For Thirty-Two, this creates a frightening combat cycle.
He spends Ka’ru to cast a lethal spell. The spell kills an enemy. Part of that enemy’s Ka’ru flows into him. The new energy helps replace what he spent and may leave him permanently stronger. He then uses his increased power to kill again.
The more opponents he defeats, the harder it becomes to stop him.
This is why the battle against thirty-six Terra warriors does not exhaust him the way observers might expect. Every death contributes to the next. By the end, he can feel thirty-six lives inside his growth. He recognizes that he is stronger, faster, and more complete than he had been before the confrontation.
Thirty-Two is therefore not merely a mage with a battery.
He is a magical predator capable of feeding while he fights.
The Ring and the Thirteen Gia Pages
Before entering the Dark Forest, Thirty-Two spends weeks studying a set of Tribal Bible pages stolen from Gia.
The collection contains thirteen pages and therefore thirteen new spells. He admits that he does not completely understand all of them, but the ring allows the knowledge to become his without exacting the normal immediate lifespan cost. The spells remain in his mind, joining abilities he learned from earlier pages.
Thirteen pages may sound small compared with a legendary text scattered across tribes, kingdoms, ruins, and hidden locations. In practice, however, each page can contain a concept powerful enough to alter a battle.
A single page may unlock teleportation.
Another can create a magical cloud capable of showing distant people, hidden places, or earlier events.
Others grant access to gravity, time, the mind, elements, locks, movement, perception, or destruction. The power of a page is not measured by how many paragraphs it contains. It is measured by the law of reality it allows the reader to touch.
That makes Thirty-Two’s limited collection more dangerous than a conventional book of thirteen fixed attacks.

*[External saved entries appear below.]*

(** [d.toordinal()] *)
Definition toordinal (d : date) : Z := ymd2ord (year d) (month d) (day d).

(** [date.fromordinal(n)] *)
Definition fromordinal (n : Z) : date := ord2ymd n.

(** [d.weekday()]: Monday is 0, Sunday is 6. *)
Definition weekday (d : date) : Z := (toordinal d + 6) mod 7.

(** [d + timedelta(days=n)] *)
Definition add_days (d : date) (n : Z) : result date :=
  let o := toordinal d + n in
  if (0 <? o) && (o <=? MAXORDINAL) then ok (fromordinal o)
  else raise OverflowError.

(** [(d1 - d2).days] *)
Definition sub_days (d1 d2 : date) : Z := toordinal d1 - toordinal d2.

(** [d1 <= d2]: the order of the (year, month, day) triples. *)
Definition date_le (d1 d2 : date) : bool :=
  (year d1 <? year d2)
  || ((year d1 =? year d2)
      && ((month d1 <? month d2)
          || ((month d1 =? month d2) && (day d1 <=? day d2)))).

End Datetime.

(** ** The regular expressions of [re] that [_strptime] builds *)

Module Re.

Inductive regex : Type :=
  | Chr (c : ascii)                 (* a literal character *)
  | Range (lo hi : ascii)           (* [lo-hi] *)
  | Digit                           (* \d *)
  | Cat (r1 r2 : regex)             (* r1 r2 *)
  | Alt (r1 r2 : regex)             (* r1|r2, tried left to right *)
  | Group (name : string) (r : regex).  (* (?P<name>r) *)

Definition groups : Type := list (string * string).

Definition consumed (s rest : string) : string :=
  String.substring 0 (String.length s - String.length rest) s.

(** Backtracking matcher: [k] is what must still match after [r]; an
    alternative is abandoned when [k] fails on what it leaves.
    [_strptime] compiles its patterns with IGNORECASE; the patterns here
    hold digits, a dot and a blank only, which have no other case. *)
Fixpoint run {R : Type} (r : regex) (s : string) (g : groups)
    (k : string -> groups -> option R) : option R :=
  match r with
  | Chr c =>
      match s with
      | String c' s' => if Ascii.eqb c c' then k s' g else None
      | EmptyString => None
      end
  | Range lo hi =>
      match s with
      | String c' s' =>
          if (PyStr.code lo <=? PyStr.code c') && (PyStr.code c' <=? PyStr.code hi)
          then k s' g else None
      | EmptyString => None
      end
  | Digit =>
      match s with
      | String c' s' => if PyStr.char_isdecimal c' then k s' g else None
      | EmptyString => None
      end
  | Cat r1 r2 => run r1 s g (fun s' g' => run r2 s' g' k)
  | Alt r1 r2 =>
      match run r1 s g k with
      | Some x => Some x
      | None => run r2 s g k
      end
  | Group name r1 =>
      run r1 s g (fun s' g' => k s' ((name, consumed s s') :: g'))
  end.

(** [re.match(r, s)]: anchored at the start; returns what is left after
    the match ([found.end()] is the length of the rest taken off) and
    the named groups. *)
Definition match_ (r : regex) (s : string) : option (string * groups) :=
  run r s [] (fun rest g => Some (rest, g)).

Fixpoint group (g : groups) (name : string) : string :=
  match g with
  | [] => EmptyString
  | (n, v) :: g' => if String.eqb n name then v else group g' name
  end.

End Re.

(** ** datetime.strptime(s, "%d.%m.%Y").date() *)

Module Strptime.
Import Re.

(** [%d]: (?P<d>3[0-1]|[1-2]\d|0[1-9]|[1-9]| [1-9]) *)
Definition directive_d : regex :=
  Group "d"
    (Alt (Cat (Chr "3") (Range "0" "1"))
    (Alt (Cat (Range "1" "2") Digit)
    (Alt (Cat (Chr "0") (Range "1" "9"))
    (Alt (Range "1" "9")
         (Cat (Chr " ") (Range "1" "9")))))).

(** [%m]: (?P<m>1[0-2]|0[1-9]|[1-9]) *)
Definition directive_m : regex :=
  Group "m"
    (Alt (Cat (Chr "1") (Range "0" "2"))
    (Alt (Cat (Chr "0") (Range "1" "9"))
         (Range "1" "9"))).

(** [%Y]: (?P<Y>\d\d\d\d) *)
Definition directive_Y : regex :=
  Group "Y" (Cat Digit (Cat Digit (Cat Digit Digit))).

(** The format "%d.%m.%Y"; the dots are escaped, so they are literal. *)
Definition format_regex : regex :=
  Cat directive_d (Cat (Chr ".") (Cat directive_m (Cat (Chr ".") directive_Y))).

Definition strptime (s : string) : result Datetime.date :=
  match match_ format_regex s with
  | None => raise ValueError            (* does not match format *)
  | Some (rest, g) =>
      match rest with
      | String _ _ => raise ValueError  (* unconverted data remains *)
      | EmptyString =>
          Datetime.date_new (PyStr.int (group g "Y"))
                            (PyStr.int (group g "m"))
                            (PyStr.int (group g "d"))
      end
  end.

End Strptime.

(** ** class Phone, class Record *)

(** [Phone(value)]: the validated value, or the exception of [__init__]. *)
Definition Phone (value : string) : result string :=
  if negb (PyStr.len value =? 10) || negb (PyStr.isdigit value)
  then raise InvalidPhoneNumberError
  else ok value.

Record ContactRecord : Type := mkRecord {
  name : string;
  phone : string;
  birthday : option Datetime.date
}.

(** [Record(name, phone)] *)
Definition Record_init (name phone : string) : result ContactRecord :=
  rbind (Phone phone) (fun p => ok (mkRecord name p None)).

(** A method of [Record] runs on the object [self] and leaves it in a new
    state, also when it raises. *)
Definition method (A : Type) : Type := ContactRecord -> result A * ContactRecord.

(** [self.birthday = datetime.strptime(birthday, "%d.%m.%Y").date()] *)
Definition add_birthday (birthday : string) : method unit :=
  fun self =>
    match Strptime.strptime birthday with
    | inl e => (raise e, self)
    | inr d => (ok tt, mkRecord (name self) (phone self) (Some d))
    end.

(** [self.phone = Phone(new_phone_number)] *)
Definition update_phone (new_phone_number : string) : method unit :=
  fun self =>
    match Phone new_phone_number with
    | inl e => (raise e, self)
    | inr p => (ok tt, mkRecord (name self) p (birthday self))
    end.

(** ** dict: keyed by str, kept in insertion order *)

Module Dict.

Abbreviation t V := (list (string * V)).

He can combine what the pages teach.
A spell related to moisture can influence water in the air, blood in a body, rain above a battlefield, or ice inside the veins. A fire spell can burn an enemy, create heat, produce ash, remove breathable air, or prepare material for another spell. Wind can become movement, pressure, suffocation, redirection, or a delivery system for ash and flame.

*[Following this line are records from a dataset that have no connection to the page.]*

(** The five things [drive] can do. *)
Lemma drive_cases (w : World) :
  drive w = w \/
  ((generator w = SuspendedStart \/ generator w = SuspendedYield) /\
   (exists rest, requests w = NextRequest :: rest) /\
   drive w = loop_body w) \/
  (((generator w = SuspendedStart /\
     exists q rest, requests w = q :: rest /\ abandons q = true) \/
    generator w = Completed) /\
   drive w = with_generator Completed [] w) \/
  (generator w = SuspendedYield /\
   (exists rest, requests w = ReturnRequest :: rest) /\
   drive w = with_jobs (jobs w ++ [ReturnReaction])
                       (with_generator AwaitingReturn (requests w) w)) \/
  (generator w = SuspendedYield /\
   (exists rest, requests w = ThrowRequest :: rest) /\
   drive w = finally_block w).
Proof.
  unfold drive. destruct (requests w) as [|q rest] eqn:Hq; [left; reflexivity|].
  destruct (generator w) eqn:Hg; destruct q; eauto 12.
Qed.

Lemma drive_unstopped (w : World) : unstopped w -> unstopped (drive w).
Proof.
  intros [Hg Hq].
  destruct (drive_cases w)
    as [-> | [(_ & _ & ->) | [([(_ & q & rest & Hr & Ha)|Hs] & ->)
       | [(_ & (rest & Hr) & ->) | (_ & (rest & Hr) & ->)]]]].
  - split; assumption.
  - rewrite loop_body_fields. split; [reflexivity | exact Hq].
  - rewrite Hr in Hq. inversion Hq; congruence.
  - rewrite Hs in Hg. discriminate.
  - rewrite Hr in Hq. inversion Hq; discriminate.
  - rewrite Hr in Hq. inversion Hq; discriminate.
Qed.

Lemma step_unstopped `{Platform} (c : Copy) (w : World) (a : Action) :
  is_abandon a = false -> unstopped w -> unstopped (step c w a).
Proof.
  intros Ha [Hg Hq]. destruct a as [route h|event| |q|]; simpl in *.
  - destruct (call_fields (add route h) w) as (Hg' & Hq' & _).
    unfold unstopped. rewrite Hg', Hq'. split; assumption.
  - destruct (call_fields (navigate_listener c event) w) as (Hg' & Hq' & _).
    unfold unstopped. rewrite Hg', Hq'. split; assumption.
  - unfold invoke_intercepted. destruct (intercepted w) as [|d rest]; [split; assumption|].
    match goal with |- unstopped (call ?m ?w') =>
      destruct (call_fields m w') as (Hg' & Hq' & _) end.
    unfold unstopped. rewrite Hg', Hq'. split; assumption.
  - apply drive_unstopped. split; [exact Hg|]. simpl.
    apply Forall_app. split; [exact Hq|]. constructor; [exact Ha | constructor].
  - unfold run_job. destruct (jobs w) as [|[p x|] rest]; [split; assumption| |]; simpl.
    + destruct (generator w) eqn:Hgen; try (split; [simpl; rewrite Hgen|]; assumption).
      destruct (Nat.eqb p p0).
      * apply drive_unstopped. split; [reflexivity|]. simpl.
        destruct (requests w); [constructor|]. inversion Hq; assumption.
      * split; [simpl; rewrite Hgen|]; assumption.
    + destruct (generator w) eqn:Hgen; try (split; [simpl; rewrite Hgen|]; assumption).
      discriminate.
Qed.

(** X9.  The sequence never ends by itself: as long as the consumer has
    called neither [return ()] nor [throw ()], whatever else happens
    (registrations, navigations, matches, pulls), the generator is not
    completed and not completing. *)
Theorem iterator_never_ends_unasked `{Platform} (c : Copy) (acts : list Action) :
  Forall (fun a => is_abandon a = false) acts ->
  running_or_idle (generator (run c acts new_world)) = true.
Proof.
  intros Hacts.
  assert (Hu : unstopped (run c acts new_world)).
  { assert (Hnew : unstopped new_world) by (split; [reflexivity | constructor]).
    revert Hnew. generalize new_world.
    induction Hacts as [|a acts Ha _ IH]; intros w Hw; simpl; [exact Hw|].
    apply IH, step_unstopped; assumption. }
  exact (proj1 Hu).
Qed.

Lemma iterator_never_ends_unasked_witness :
  running_or_idle
    (generator (run Copy1 [Add "/" (Fn 1); Iterate NextRequest;
                           Navigate (Examples.navigation "https://site/");
                           InvokeIntercepted; Microtask; Iterate NextRequest]
                  new_world)) = true.
Proof.
  apply (iterator_never_ends_unasked Copy1).
  repeat constructor.
Defined.

(** ** The slot and the pull in progress *)

Lemma pending_promises_app (js js' : list Job) :
  pending_promises (js ++ js') = pending_promises js ++ pending_promises js'.
Proof. unfold pending_promises. apply omap_app. Qed.

Lemma pending_values_app (js js' : list Job) :
  pending_values (js ++ js') = pending_values js ++ pending_values js'.
Proof. unfold pending_values. apply omap_app. Qed.

Lemma tracks_ext (w w' : World) :
  resolveRouteChange (router w') = resolveRouteChange (router w) ->
  generator w' = generator w ->
  promises w' = promises w ->
  pending_promises (jobs w') = pending_promises (jobs w) ->
  slot_tracks_pull w -> slot_tracks_pull w'.
Proof.
  intros Hs Hg Hp Hj Hw. unfold slot_tracks_pull. rewrite Hs, Hg, Hp, Hj. exact Hw.
Qed.

(** Outside a pull the slot is empty and no promise reaction waits. *)
Lemma tracks_idle (w : World) :
  slot_tracks_pull w ->
  (forall p, generator w <> AwaitingPromise p) ->
  resolveRouteChange (router w) = None /\ pending_promises (jobs w) = [].
Proof.
  intros (K1 & _ & K3) Hidle. split.
  - destruct (resolveRouteChange (router w)) as [[p]|]; [|reflexivity].
    destruct (K1 p eq_refl) as [Hg _]. exfalso. exact (Hidle p Hg).
  - destruct K3 as [Hnil | (p & _ & Hg)]; [exact Hnil|].
    exfalso. exact (Hidle p Hg).
Qed.

Lemma tracks_intro_idle (w : World) :
  (forall p, generator w <> AwaitingPromise p) ->
  resolveRouteChange (router w) = None ->
  pending_promises (jobs w) = [] ->
  slot_tracks_pull w.
Proof.
  intros Hidle Hs Hj. split; [|split].
  - intros p Hp. congruence.
  - intros p Hg. exfalso. exact (Hidle p Hg).
  - left. exact Hj.
Qed.

Lemma drive_tracks (w : World) : slot_tracks_pull w -> slot_tracks_pull (drive w).
Proof.
  intros Hw.
  destruct (drive_cases w)
    as [-> | [(Hg & _ & ->) | [(Hg & ->) | [(Hg & _ & ->) | (Hg & _ & ->)]]]].
  - exact Hw.
  - destruct (tracks_idle w Hw) as [_ Hj].
    { intros p Hp. destruct Hg as [Hg|Hg]; congruence. }
    rewrite loop_body_fields. split; [|split]; simpl.
    + intros p [= <-]. split; [reflexivity | exact Hj].
    + intros p [= <-]. reflexivity.
    + left. exact Hj.
  - destruct (tracks_idle w Hw) as [Hs Hj].
    { intros p Hp. destruct Hg as [(Hg & _)|Hg]; congruence. }
    apply tracks_intro_idle; simpl; [discriminate | exact Hs | exact Hj].
  - destruct (tracks_idle w Hw) as [Hs Hj].
    { intros p Hp. congruence. }
    apply tracks_intro_idle; simpl; [discriminate | exact Hs |].
    rewrite pending_promises_app, Hj. reflexivity.
  - destruct (tracks_idle w Hw) as [Hs Hj].
    { intros p Hp. congruence. }
    rewrite finally_block_fields.
    apply tracks_intro_idle; simpl; [discriminate | reflexivity | exact Hj].
Qed.

Lemma run_job_tracks (w : World) :
  coherent w -> slot_tracks_pull w -> slot_tracks_pull (run_job w).
Proof.
  intros (_ & _ & Hc) Hw. pose proof Hw as (K1 & K2 & K3).
  unfold run_job. destruct (jobs w) as [|j rest] eqn:Hj; [exact Hw|].
  destruct j as [p x|]; simpl.
  - (* the reaction is for the pull in progress *)
    destruct K3 as [Hnil | (p' & Hp' & Hg)]; [discriminate|].
    simpl in Hp'. injection Hp' as <- Hrest.
    rewrite Hg in *. rewrite Nat.eqb_refl.
    destruct Hc as [_ Hc]. specialize (Hc x (or_introl eq_refl)).
    apply drive_tracks. apply tracks_intro_idle; simpl; [discriminate | exact Hc | exact Hrest].
  - assert (Hrest : slot_tracks_pull (with_jobs rest w)).
    { apply (tracks_ext w); try reflexivity; [|exact Hw]. simpl. rewrite Hj. reflexivity. }
    destruct (generator w) eqn:Hg; try (simpl; rewrite ?Hg; exact Hrest).
    destruct (tracks_idle w Hw) as [Hs Hjobs].
    { intros p Hp. congruence. }
    rewrite finally_block_fields.
    apply tracks_intro_idle; simpl; [discriminate | reflexivity |].
    rewrite Hj in Hjobs. exact Hjobs.
Qed.

Lemma step_tracks `{Platform} (c : Copy) (w : World) (a : Action) :
  coherent w -> slot_tracks_pull w -> slot_tracks_pull (step c w a).
Proof.
  intros Hc Hw. destruct a as [route h|event| |q|].
  - rewrite step_add. apply (tracks_ext w); try reflexivity; [|exact Hw].
    apply add_quiet.
  - destruct (step_navigate c w event)
      as [-> | [(u & mr & _ & _ & ->) | (u & _ & _ & ->)]];
      [exact Hw | |]; apply (tracks_ext w); try reflexivity; exact Hw.
  - destruct (intercepted w) as [|d rest] eqn:Hi.
    + rewrite (step_invoke_nothing c w Hi). exact Hw.
    + rewrite (step_invoke c w d rest Hi). destruct Hw as (K1 & K2 & K3).
      split; [|split]; simpl.
      * discriminate.
      * exact K2.
      * rewrite pending_promises_app.
        destruct (resolveRouteChange (router w)) as [[p]|] eqn:Hs; simpl.
        -- destruct (K1 p eq_refl) as [Hg Hj]. right. exists p.
           rewrite Hj. split; [reflexivity | exact Hg].
        -- rewrite app_nil_r. exact K3.
  - simpl. unfold iterator_request. apply drive_tracks.
    apply (tracks_ext w); try reflexivity. exact Hw.
  - simpl. apply run_job_tracks; assumption.
Qed.

Lemma run_tracks `{Platform} (c : Copy) (acts : list Action) :
  slot_tracks_pull (run c acts new_world).
Proof.
  apply (run_ind c slot_tracks_pull).
  - apply tracks_intro_idle; [discriminate | reflexivity | reflexivity].
  - clear acts. intros acts a IH. apply step_tracks; [|exact IH].
    apply run_coherent, coherent_new_world.
Qed.

(** X10.  The slot never holds a stale resolver: whenever it is set, a pull
    is in progress, the resolver is that of the promise this pull created,
    which is the last one created, and that promise has not been resolved
    yet. *)
Theorem slot_holds_current_pull `{Platform} (c : Copy) (acts : list Action) (p : nat) :
  resolveRouteChange (router (run c acts new_world)) = Some (ResolveOf p) ->
  generator (run c acts new_world) = AwaitingPromise p /\
  promises (run c acts new_world) = S p /\
  pending_promises (jobs (run c acts new_world)) = [].
Proof.
  intros Hs. destruct (run_tracks c acts) as (K1 & K2 & _).
  destruct (K1 p Hs) as [Hg Hj]. split; [exact Hg|]. split; [apply K2, Hg | exact Hj].
Qed.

The pages are pieces of a language.
Thirty-Two is beginning to form his own sentences.
The ring also serves as more than protection. It reacts to nearby Ka’ru, responds to Tribal Bible pages, and helps him borrow energy from nature. By the period leading into Chapter 22, he can use remembered Bible spells without immediately counting how many years of life each incantation might consume.
This freedom allows experimentation.
An ordinary reader might avoid combining several spells because the cost could cause rapid aging or death. Thirty-Two can test interactions, discover unconventional applications, and practice with a safety margin other mages do not possess.
He is still limited by exhaustion—but he has enough freedom to innovate.
Thirty-Two’s Current Magical Abilities
By Chapter 22, Thirty-Two’s complete spell list has not been formally cataloged. Some pages remain unexplained, and several abilities appear as creative extensions of larger magical disciplines. Nevertheless, his demonstrated arsenal is already broad enough to make him one of the most versatile developing characters in the book.
Teleportation and magical movement
Teleportation is one of the earliest major Tribal Bible abilities Thirty-Two demonstrates.
This gives him enormous strategic value even before considering his destructive magic. He can bypass conventional defenses, escape enclosed locations, relocate allies, enter hostile territory, and cross distances that would normally require planning and transportation.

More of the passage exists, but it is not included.